Dessins  de Charles Fichot publiés dans L'Illustration du 13 juin 1874
 
 


De grandes fêtes viennent d'avoir lieu à Troyes, à l'occasion d'un concours de musique qui avait attiré un certain nombre de sociétés musicales accourues de divers points de la France.
Ces fêtes, dont le dessin que nous donnons représente les principaux épisodes, ont duré trois jours : les 31 mai, 1er et 2 juin.
La première journée a été la plus intéressante. A midi, défilé des sociétés musicales sous un soleil splendide, au milieu des rues pavoisées de drapeaux et d'oriflammes. La musique du 79ème de ligne ouvrait la marche.

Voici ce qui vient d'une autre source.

(** X9.  On a run in which the three generative calls answer and the draft
    is not empty, the writer is given the topic and the research set of the
    searcher, the editor is given the draft of the writer, nothing else is
    called after the searcher, and the article is the editor's text, or
    the draft when the editor gives no text. *)
Theorem successful_run (P : platform) (request : NextRequest) (topic : jsstring)
    (w : world) (researchData : list jsstring) (w1 : world) (draft : jsstring)
    (w2 : world) (content : option jsstring) :
  valid_request P request topic ->
  searcherAgent P (trim topic) w = (Normal researchData, w1) ->
  writerAgent P (trim topic) researchData w1 = (Normal draft, w2) ->
  draft <> [] ->
  chat_completions P w2 (editor_request P draft) = Normal content ->
  POST P request w
  = (Normal (article_response (or_else content draft)),
     w1 ++ [ChatCall (writer_request P (trim topic) researchData);
            ChatCall (editor_request P draft)]).
Proof.
  intros Hvalid Hsearch Hwrite Hne Hedit.
  rewrite (POST_valid P request topic w Hvalid).
  unfold try_catch, run_agents, bind. rewrite Hsearch, Hwrite.
  apply truthy_nonempty in Hne. rewrite Hne. simpl.
  rewrite editorAgent_run, Hedit.
  rewrite writerAgent_run in Hwrite. injection Hwrite as _ <-.
  now rewrite <- app_assoc.
Qed.

Lemma successful_run_witness :
  exists w',
    POST (online [Normal (Some (lit "turnout")); Normal (Some (lit "Draft body"));
                  Normal (Some (lit "Final text"))] (Normal None))
      (request_with_topic (lit "Local elections")) []
    = (Normal (article_response (lit "Final text")), w').
Proof.
  eexists.
  refine (successful_run
            (online [Normal (Some (lit "turnout")); Normal (Some (lit "Draft body"));
                     Normal (Some (lit "Final text"))] (Normal None))
            (request_with_topic (lit "Local elections"))
            (lit "Local elections") []
            (snippets_of_outcome (Normal sample_response)) _
            (lit "Draft body") _ (Some (lit "Final text")) _ _ _ _ _).
  - apply request_with_topic_valid. vm_compute. discriminate.
  - cbv. reflexivity.
  - cbv. reflexivity.
  - discriminate.
  - cbv. reflexivity.
Defined.

(* ------------------------------------------------------------------ *)
(** ** The dashboard page: one run of [handleGenerate] *)

Lemma handleGenerate_blank (B : Dashboard.browser) (p : Dashboard.page) :
  truthy (trim (Dashboard.topic (Dashboard.ui p))) = false ->
  Dashboard.handleGenerate B p = (Normal tt, p).
Proof.
  intros H. unfold Dashboard.handleGenerate. rewrite H. reflexivity.
Qed.

Lemma run_timers_step (elapsed : Z) (st : Dashboard.state) (sent : list json) :
  exists a,
    Dashboard.run_timers elapsed {| Dashboard.ui := st; Dashboard.sent := sent |}
    = (Normal tt,
       {| Dashboard.ui :=
            {| Dashboard.topic := Dashboard.topic st;
               Dashboard.article := Dashboard.article st;
               Dashboard.loading := Dashboard.loading st;
               Dashboard.error := Dashboard.error st;
               Dashboard.agentStep := a;
               Dashboard.copied := Dashboard.copied st |};
          Dashboard.sent := sent |}).
Proof.
  destruct st as [t a l e s c].
  unfold Dashboard.run_timers, bind, Dashboard.setAgentStep, Dashboard.update, ret.
  destruct (8000 <=? elapsed)%Z, (20000 <=? elapsed)%Z; eexists; reflexivity.
Qed.
(** * Retro-Reader decision fusion and ALBERT language-model input conversion

    A shallow embedding of
    - [uf/modeling/retro_reader.py]: the scoring part and the losses of
      [RetroReaderDecoder.__init__], [create_attention_mask_from_input_mask]
      and [attention_layer];
    - [uf/apps/albert.py]: [ALBERTLM.convert] and [ALBERTLM._convert_X], the
      MLM accuracy of [ALBERTLM._get_fit_info] and the MLM predictions of
      [ALBERTLM._get_predict_outputs].

    Conventions.
    - A float32 tensor is a nested list of real numbers: the arithmetic of
      the graph is read in the reals, rounding is not modelled.
    - An operation that TensorFlow rejects (an index outside a static
      dimension, shapes that do not broadcast, a reshape that changes the
      number of elements) returns [None].
    - Python exceptions are values of [exn]; code that can raise runs in a
      state-and-exception monad. *)

From Stdlib Require Import Reals Lra ZArith List String Ascii DecimalString Sorted.
From stdpp Require Import base option list strings gmap.

(** ** Tensors as nested lists *)

Module Tensor.

Local Open Scope R_scope.

#[export] Instance Rlt_decision (x y : R) : Decision (x < y) := Rlt_dec x y.

(** [t[:, j]] on the outermost-but-one dimension: the index must exist in
    every row. *)
Definition index_col {A} (j : nat) (t : list (list A)) : option (list A) :=
  mapM (λ row, row !! j) t.

(** A binary elementwise operation with TensorFlow's broadcasting rule on
    the leading dimension: equal sizes are zipped, a dimension of size one
    is stretched, anything else is an error. The operation on the elements
    may itself be a broadcast over the next dimension. *)
Definition broadcast {A B C} (f : A → B → option C)
    (xs : list A) (ys : list B) : option (list C) :=
  if (length xs =? length ys)%nat then mapM (λ p, f p.1 p.2) (zip xs ys)
  else match xs, ys with
       | [x], _ => mapM (f x) ys
       | _, [y] => mapM (λ x, f x y) xs
       | _, _ => None
       end.

Definition lift2 (f : R → R → R) : R → R → option R := λ a b, Some (f a b).

Definition tf_add1 : list R → list R → option (list R) := broadcast (lift2 Rplus).
Definition tf_sub1 : list R → list R → option (list R) := broadcast (lift2 Rminus).
Definition tf_add2 : list (list R) → list (list R) → option (list (list R)) :=
  broadcast tf_add1.

Definition tf_add4 := broadcast (broadcast (broadcast tf_add1)).
Definition tf_mul3 := broadcast (broadcast (broadcast (lift2 Rmult))).

(** [tf.ones([d1, d2, d3])] *)
Definition tf_ones3 (d1 d2 d3 : nat) : list (list (list R)) :=
  replicate d1 (replicate d2 (replicate d3 1)).

(** [tf.reshape(t, [d1, d2, d3])] on the row-major sequence of the elements
    of [t]: rejected unless the number of elements is [d1 * d2 * d3]. *)
Definition reshape3 {A} (flat : list A) (d1 d2 d3 : nat)
    : option (list (list (list A))) :=
  if (length flat =? d1 * d2 * d3)%nat then
    Some ((λ i, (λ j, take d3 (drop ((i * d2 + j) * d3) flat)) <$> seq 0 d2)
            <$> seq 0 d1)
  else None.
(** * generate_dependency_tree.py: dependency graph, levels and trees

    A shallow embedding of [fhir-spec-processor/generate_dependency_tree.py]
    and of the part of Python's [graphlib.TopologicalSorter] it drives,
    followed by the properties of the extraction patterns, of the dependency
    graph, of the level table and of the tree output.

    Conventions of the embedding:
    - a Python [str] is a [string]; characters are 8-bit ([ascii]), so the
      texts covered are those whose code points are below 256, and the
      file names covered are those that [str.capitalize] keeps below 256
      ([Str.capital_in_range]);
    - a Python [dict] is an association list in insertion order ([Dict]);
    - a Python [set] is a duplicate-free list; the order of the list stands
      for the (unspecified) iteration order of the set;
    - exceptions are values of [exn], carried by the [run] monad. *)

From Stdlib Require Import String Ascii ZArith Lia.
From stdpp Require Import base option list sets relations sorting strings.

Set Warnings "-clear-no-such-hyp".


(** ** Python strings *)

Module Str.

(** [s.startswith(p)], returning what follows the prefix. *)
Fixpoint strip_prefix (p s : string) : option string :=
  match p, s with
  | EmptyString, _ => Some s
  | String a p', String b s' =>
      if Ascii.eqb a b then strip_prefix p' s' else None
  | String _ _, EmptyString => None
  end.

(** [s[:n]] *)
Fixpoint take (n : nat) (s : string) : string :=
  match n, s with
  | S n', String c s' => String c (take n' s')
  | _, _ => EmptyString
  end.

(** [s.endswith(p)] *)
Definition endswith (s p : string) : bool :=
  String.eqb (substring (String.length s - String.length p) (String.length p) s) p
  && (String.length p <=? String.length s)%nat.

Definition code (c : ascii) : nat := nat_of_ascii c.

Definition is_upper (c : ascii) : bool := (65 <=? code c)%nat && (code c <=? 90)%nat.
Definition is_lower (c : ascii) : bool := (97 <=? code c)%nat && (code c <=? 122)%nat.
Definition is_digit (c : ascii) : bool := (48 <=? code c)%nat && (code c <=? 57)%nat.

(** The class [[a-zA-Z0-9_]] (also written [[A-Za-z0-9_]]). *)
Definition is_ident (c : ascii) : bool :=
  is_lower c || is_upper c || is_digit c || Ascii.eqb c "_"%char.

(** The class [\s] of a [str] pattern, on code points below 256. *)
Definition is_space (c : ascii) : bool :=
  ((9 <=? code c)%nat && (code c <=? 13)%nat)
  || ((28 <=? code c)%nat && (code c <=? 32)%nat)
  || (code c =? 133)%nat || (code c =? 160)%nat.

Definition newline : ascii := ascii_of_nat 10.

(** The letters above 127 that have a case: the capitals 192-222 without
    the multiplication sign (215), the small letters 224-254 without the
    division sign (247). *)
Definition is_upper_latin (c : ascii) : bool :=
  (192 <=? code c)%nat && (code c <=? 222)%nat && negb (code c =? 215)%nat.
Definition is_lower_latin (c : ascii) : bool :=
  (224 <=? code c)%nat && (code c <=? 254)%nat && negb (code c =? 247)%nat.
(** C8 (as amended).  [preprocess_image] guards one step: when no contour
    is found the crop is skipped and the deskewed image, without the
    padding, is resized and returned.  It catches nothing: it returns
    exactly when the read and every OpenCV call in its path return
    ([cv2.cvtColor], the two blurs and the equalization under [enhance],
    [cv2.adaptiveThreshold], [cv2.minAreaRect], [cv2.getRotationMatrix2D],
    [cv2.warpAffine], [cv2.copyMakeBorder], [cv2.findContours], every
    [cv2.contourArea], [cv2.boundingRect], [cv2.resize]), and raises as
    soon as one of them does; with contours, the crop is the bounding box
    of a contour of largest area.  When it returns, the image is the
    result of [cv2.resize], single-channel as long as thresholding yields
    one channel and warping, equalization, padding, cropping and resizing
    keep the number of channels. *)
Theorem preprocess_image_guards_crop_only {cv : OpenCV}
  (image_path : text) (enhance : bool) :
  (forall rotated contour_img,
      deskew image_path enhance = Returns rotated ->
      copyMakeBorder rotated = Returns contour_img ->
      findContours contour_img = Returns [] ->
      preprocess_image image_path enhance = resize rotated)
  /\ (cvtColor_gray (imread image_path) = Raises ->
      preprocess_image image_path enhance = Raises)
  /\ (forall out, preprocess_image image_path enhance = Returns out
                  <-> calls_return image_path enhance out)
  /\ (preprocess_image image_path enhance = Raises
      <-> forall out, ~ calls_return image_path enhance out)
  /\ (forall c cs,
         (max_contour c cs = Raises
          <-> exists c', In c' (c :: cs) /\ contourArea c' = Raises)
         /\ forall m, max_contour c cs = Returns m ->
              In m (c :: cs)
              /\ exists am, contourArea m = Returns am
                   /\ forall c' a', In c' (c :: cs) ->
                        contourArea c' = Returns a' -> (a' <= am)%Q)
  /\ ((forall g t, adaptiveThreshold g = Returns t -> channels t = 1%nat) ->
      (forall t M size r, warpAffine t M size = Returns r -> channels r = channels t) ->
      (forall r e, clahe_apply r = Returns e -> channels e = channels r) ->
      (forall r p, copyMakeBorder r = Returns p -> channels p = channels r) ->
      (forall p box, channels (crop p box) = channels p) ->
      (forall r out, resize r = Returns out -> channels out = channels r) ->
      forall out, preprocess_image image_path enhance = Returns out ->
                  channels out = 1%nat).
Proof.
  split; [|split; [|split; [|split; [|split]]]].
  - intros rotated contour_img. apply preprocess_no_contours.
  - apply preprocess_unreadable.
  - intros out. apply preprocess_returns.
  - split.
    + intros Hr out Hc. apply preprocess_returns in Hc.
      rewrite Hr in Hc. discriminate Hc.
    + intros Hn. destruct (preprocess_image image_path enhance) as [out|] eqn:E;
        [|reflexivity].
      apply preprocess_returns in E. destruct (Hn out E).
  - intros c cs. split; [apply max_contour_raises|].
    intros m. apply max_contour_returns.
  - intros Ht Hw Hc Hb Hcrop Hr out Hout.
    apply preprocess_returns_resized in Hout.
    destruct Hout as (rotated & contour_img & contours & Hd & Hp & _ & Hres).
    pose proof (deskew_channels Ht Hw Hc Hd) as H1.
    apply Hb in Hp.
    destruct Hres as [[_ Hres]|(box & _ & Hres)]; apply Hr in Hres.
    + congruence.
    + rewrite Hcrop in Hres. congruence.
Qed.
(** If every episode the call begins (in a world it reached by completed
    episodes, the counter being below the budget) reaches the done flag
    after finitely many steps, the 64-bit counter being larger after it
    than before, [Train] returns; the counter is then at least [numSteps],
    and when it was below on entry it exceeds [numSteps] by less than the
    number of steps of the final episode, which was begun below the
    budget. *)
Definition Train_returns (Train : Train_fn) (run_episode : episode_fn)
    (episodes_to : handle -> TrainingConfig -> size_t -> size_t
                   -> world -> world -> Prop) : Prop :=
  forall h config consecutiveEpisodes numSteps w,
    (forall w0,
       episodes_to h config consecutiveEpisodes numSteps
         (Train_entry numSteps w) w0 ->
       TotalSteps (agent w0) < numSteps ->
       exists fuel w1,
         run_episode fuel h config consecutiveEpisodes w0 = Some w1
         /\ TotalSteps (agent w0) < TotalSteps (agent w1)) ->
    exists fuel w',
      Train fuel h config consecutiveEpisodes numSteps w = Some w'
      /\ numSteps <= TotalSteps (agent w')
      /\ (TotalSteps (agent w) < numSteps ->
          exists w_last fuel_last final,
            episodes_to h config consecutiveEpisodes numSteps
              (Train_entry numSteps w) w_last
            /\ TotalSteps (agent w_last) < numSteps
            /\ run_episode fuel_last h config consecutiveEpisodes w_last
               = Some w'
            /\ trace w' = final ++ trace w_last
            /\ TotalSteps (agent w') < numSteps + n_steps h final).
End RunStatements.

Section ProgramStatements.
Context {Act G L : Type}.
Local Abbreviation world := (world Act G L).

(** A run of [main] from the start world ends with at most
    [consecutiveEpisodes] returns in the list. *)
Definition main_keeps_window
    (main : nat -> TrainingConfig -> world -> option world)
    (consecutiveEpisodes : size_t) : Prop :=
  forall fuel default (g : G) (l : L) (a : Act) w_end,
    main fuel default (start g l a) = Some w_end ->
    window_ok consecutiveEpisodes w_end.
End ProgramStatements.

Section LanderStatements.
Context {G L : Type} {GA : GymApi G} {AL : AgentApi Lander.EnvAction L}.
Local Abbreviation world := (world Lander.EnvAction G L).

(** In the lander's [main] the second call of [Train] finds the counter
    where the first call left it, at 10000 or more, the evaluation in
    between not touching it; it runs episodes while that counter is below
    100000 and none if it is not; it adds its own steps to it. *)
Definition second_call_continues_the_count : Prop :=
  forall fuel default (w0 w_end : world),
    Lander.main fuel default w0 = Some w_end ->
    exists w1 w2 w3 new,
      Lander.Train fuel env (Lander.config default)
        Lander.consecutiveEpisodes 10000
        (connect env "localhost" "4040" "LunarLander-v2" w0) = Some w1
      /\ 10000 <= TotalSteps (agent w1)
      /\ Lander.testing1 fuel w1 = Some w2
      /\ TotalSteps (agent w2) = TotalSteps (agent w1)
      /\ Lander.Train fuel env (Lander.config default)
           Lander.consecutiveEpisodes 100000 w2 = Some w3
      /\ Lander.testing2 fuel w3 = Some w_end
      /\ trace w3 = new ++ trace w2
      /\ Lander.episodes_to env (Lander.config default)
           Lander.consecutiveEpisodes 100000 (Train_entry 100000 w2) w3
      /\ 100000 <= TotalSteps (agent w3)
      /\ (TotalSteps (agent w1) + n_steps env new < 2 ^ 64 ->
          TotalSteps (agent w3) = TotalSteps (agent w1) + n_steps env new)
      /\ (100000 <= TotalSteps (agent w1) ->
          n_steps env new = 0 /\ n_resets env new = 0).
End LanderStatements.

(** ** Shapes of observations and actions *)

Section ShapeStatements.
Context {Act G L : Type} {GA : GymApi G} {AA : AgentApi Act L}.
Local Abbreviation world := (world Act G L).
Local Abbreviation Train_fn :=
  (nat -> handle -> TrainingConfig -> size_t -> size_t -> world
   -> option world).

(** Modelled from the spec: "Observation: fixed-size numeric vector
    describing environment state (8 values for the lander task, 2 for the
    mountain-car task)".  Missing from the sources are the environment
    client ([gym/environment.hpp]) and the simulator behind it, which fill
    [env.observation]; this says of them that every observation holds as
    many values as the [State::dimension] of the environment type the
    program declares. *)
Definition observations_of (E : EnvironmentType) : Prop :=
  forall h (g : G), N.of_nat (length (observation h g)) = dimension E.

(** Every call made from [w] to [w'] satisfies [P]. *)
Definition calls_shaped (P : event Act -> Prop) (w w' : world) : Prop :=
  exists new, trace w' = new ++ trace w /\ Forall P new.

(** The state the agent selects from, in the training loop and in the
    testing loop alike, holds [n] values. *)
Definition agent_sees (n : N) : Prop :=
  forall h (w : world),
    N.of_nat (length (Data (State (agent (selecting h w))))) = n.

(** Every call of one pass of the training loop satisfies [P]. *)
Definition step_shaped (P : event Act -> Prop)
    (train_step : handle -> TrainingConfig -> world -> double -> world * double)
    : Prop :=
  forall h config w episodeReturn,
    calls_shaped P w (fst (train_step h config w episodeReturn)).

(** Every call of one pass of the testing loop satisfies [P]. *)
Definition test_pass_shaped (P : event Act -> Prop) (pack : Act -> mat)
    : Prop :=
  forall w, calls_shaped P w (test_pass pack w).

(** Every call of a call of [Train] satisfies [P]. *)
Definition Train_shaped (P : event Act -> Prop) (Train : Train_fn) : Prop :=
  forall fuel h config consecutiveEpisodes numSteps w w',
    Train fuel h config consecutiveEpisodes numSteps w = Some w' ->
    calls_shaped P w w'.

(** Every call of a run of [main] satisfies [P]. *)
Definition main_shaped (P : event Act -> Prop)
    (main : nat -> TrainingConfig -> world -> option world) : Prop :=
  forall fuel default w w',
    main fuel default w = Some w' -> calls_shaped P w w'.
End ShapeStatements.

(** Modelled from the spec: "Action: either a discrete index (lander) or a
    continuous scalar (mountain car), produced by the policy from an
    observation".  Missing from the sources is mlpack's policy behind
    [agent.SelectAction()]; this says of it that the index it selects is
    one of the [Action::size] actions of the environment type the program
    declares. *)
Definition selects_index_of {L : Type} {AL : AgentApi Lander.EnvAction L}
    (E : EnvironmentType) : Prop :=
  forall ag : Agent Lander.EnvAction L,
    Lander.action (fst (SelectAction_impl ag)) < size E.

(** What the lander program hands on: the action selected is an index
    below 4; a step sends that index, as one number; a stored transition
    holds states of 8 values and such an index. *)
Definition lander_event (e : event Lander.EnvAction) : Prop :=
  match e with
  | EvSelect _ a => Lander.action a < 4
  | EvStep _ sent _ _ => exists i, i < 4 /\ sent = [size_to_double i]
  | EvStore t =>
      N.of_nat (length (Data (tr_state t))) = 8
      /\ N.of_nat (length (Data (tr_nextState t))) = 8
      /\ Lander.action (tr_action t) < 4
  | _ => True
  end.

(** What the mountain-car program hands on: the action selected is one
    number; a step sends one number; a stored transition holds states of 2
    values and an action of one number. *)
Definition car_event (e : event MountainCar.EnvAction) : Prop :=
  match e with
  | EvSelect _ a => exists x, Vector.to_list (MountainCar.action a) = [x]
  | EvStep _ sent _ _ => exists x : double, sent = [x]
  | EvStore t =>
      N.of_nat (length (Data (tr_state t))) = 2
      /\ N.of_nat (length (Data (tr_nextState t))) = 2
      /\ exists x, Vector.to_list (MountainCar.action (tr_action t)) = [x]
  | _ => True
  end.

(** A simulator like [Toy.api] whose observations hold [n] values. *)
Module Sized.
Definition api (n len : N) : GymApi Toy.sim :=
  {| gym_connect := fun _ _ _ _ g => g;
     gym_monitor_start := fun _ _ _ _ g => g;
     gym_reset := fun h g => Toy.put h 0 g;
     gym_step := fun h _ g => Toy.put h (Toy.get h g + 1) g;
     gym_render := fun _ g => g;
     gym_close := fun _ g => g;
     observation := fun h g =>
                      repeat (size_to_double (Toy.get h g)) (N.to_nat n);
     reward := fun h g => size_to_double (Toy.get h g);
     done := fun h g => len <=? Toy.get h g;
     url := fun _ _ => "sized" |}.
End Sized.

(** ** More to read off a trace *)

Section CallKinds.
Context {Act : Type}.

(** Number of [close] calls on [h]. *)
Fixpoint n_closes (h : handle) (evs : list (event Act)) : N :=
  match evs with
  | [] => 0
  | EvClose h' :: evs' =>
      if handle_eqb h h' then N.succ (n_closes h evs') else n_closes h evs'
  | _ :: evs' => n_closes h evs'
  end.

(** Number of times the environment object [h] is constructed. *)
Fixpoint n_connects (h : handle) (evs : list (event Act)) : N :=
  match evs with
  | [] => 0
  | EvConnect h' _ _ _ :: evs' =>
      if handle_eqb h h' then N.succ (n_connects h evs') else n_connects h evs'
  | _ :: evs' => n_connects h evs'
  end.

(** The calls a training run on environment [h] is made of: resets and
    steps of [h], selections, stores, updates and printed lines. *)
Definition training_event (h : handle) (e : event Act) : Prop :=
  match e with
  | EvReset h' => h' = h
  | EvStep h' _ _ _ => h' = h
  | EvSelect _ _ | EvStore _ | EvUpdate | EvPrint _ => True
  | EvConnect _ _ _ _ | EvMonitorStart _ | EvRender _ | EvClose _ => False
  end.

(** The calls of the testing loop: steps of the test environment,
    selections and printed lines. *)
Definition evaluation_event (e : event Act) : Prop :=
  match e with
  | EvStep h' _ _ _ => h' = envTest
  | EvSelect _ _ | EvPrint _ => True
  | EvReset _ | EvStore _ | EvUpdate => False
  | EvConnect _ _ _ _ | EvMonitorStart _ | EvRender _ | EvClose _ => False
  end.
(** X10: the function that [useWorkingDir] returns, which its callers defer
    as [cdBack], changes into the directory that [os.Getwd] answered after
    the change into the build directory. In a world where [os.Getwd] reports
    the working directory and a change into the working directory leaves it
    as it is, running [cdBack] when [useWorkingDir] has returned leaves the
    working directory where it is, in the build directory; it returns
    whatever [os.Chdir] answers. *)
Theorem cdBack_stays_in_the_build_directory (W : World) (cwd : St W -> string)
    (dir : string) (s : St W) (cdBack : M W unit) :
  (forall s0 cur s1, handle W OsGetwd s0 = (Ok cur, s1) ->
                     cur = cwd s0 /\ cwd s1 = cwd s0) ->
  (forall s0, cwd (snd (handle W (OsChdir (cwd s0)) s0)) = cwd s0) ->
  outcome (useWorkingDir dir s) = Done cdBack ->
  let s' := final (useWorkingDir dir s) in
  outcome (cdBack s') = Done tt /\
  cwd (final (cdBack s')) = cwd s' /\
  exists e, events (cdBack s') = [Ev (OsChdir (cwd s')) e].
Proof.
  intros Hgetwd Hchdir Hdone. cbv zeta.
  apply Returns_intro in Hdone. revert Hdone.
  generalize (final (useWorkingDir dir s)), (events (useWorkingDir dir s)).
  intros s' t H. unfold useWorkingDir in H. returns.
  match goal with
  | Hg : handle W OsGetwd _ = (Ok ?cur, _) |- _ =>
      apply Hgetwd in Hg as (-> & Hsame)
  end.
  rewrite <- Hsame. rewrite bind_run, call_run. cbn [outcome final events after ret].
  split; [reflexivity|]. split; [apply Hchdir|].
  eexists. reflexivity.
Qed.

(** From [/src] the build goes into [/src/msi_build], and [cdBack] stays
    there. *)
Lemma cdBack_stays_in_the_build_directory_witness :
  let W := inDirectory release in
  let s' := final (useWorkingDir (W := W) "msi_build" "/src") in
  let cdBack : M W unit := (_ <- call (OsChdir "/src/msi_build") ;; ret tt) in
  outcome (cdBack s') = Done tt /\
  absolute (final (cdBack s')) = absolute s' /\
  exists e, events (cdBack s') = [Ev (OsChdir (absolute s')) e].
Proof.
  intros W s' cdBack.
  apply (cdBack_stays_in_the_build_directory W absolute "msi_build" "/src" cdBack).
  - intros s0 cur s1 H.
    change ((Ok (absolute s0), s0) = (Ok cur, s1)) in H. now injection H as <- <-.
  - exact (chdir_absolute release).
  - reflexivity.
Defined.

Example cdBack_does_not_go_back :
  let W := inDirectory release in
  let r := useWorkingDir (W := W) "msi_build" "/src" in
  final r = "/src/msi_build" /\
  final ((_ <- call (OsChdir "/src/msi_build") ;; ret tt) (final r)) = "/src/msi_build".
Proof. split; reflexivity. Qed.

Les sociétés se suivaient à distance, chaque fanfare, chaque harmonie jouant son morceau. Vers deux heures, concours : au cirque, les orphéons ; place du Réservoir et place de la Tour, des fanfares ; à la Halle aux blés, les fanfares d'élite et les harmonies des divisions supérieures. A sept heures distribution des prix sur la place du Lycée, où une vaste estrade avait été élevée à cet effet. Enfin le soir entre neuf et dix heures, grande retraite aux flambeaux et cavalcade représentant l'entrée de Henri IV à Troyes en 1595. Feux de Bengale, brillantes illuminations, foule compacte.
A suivre...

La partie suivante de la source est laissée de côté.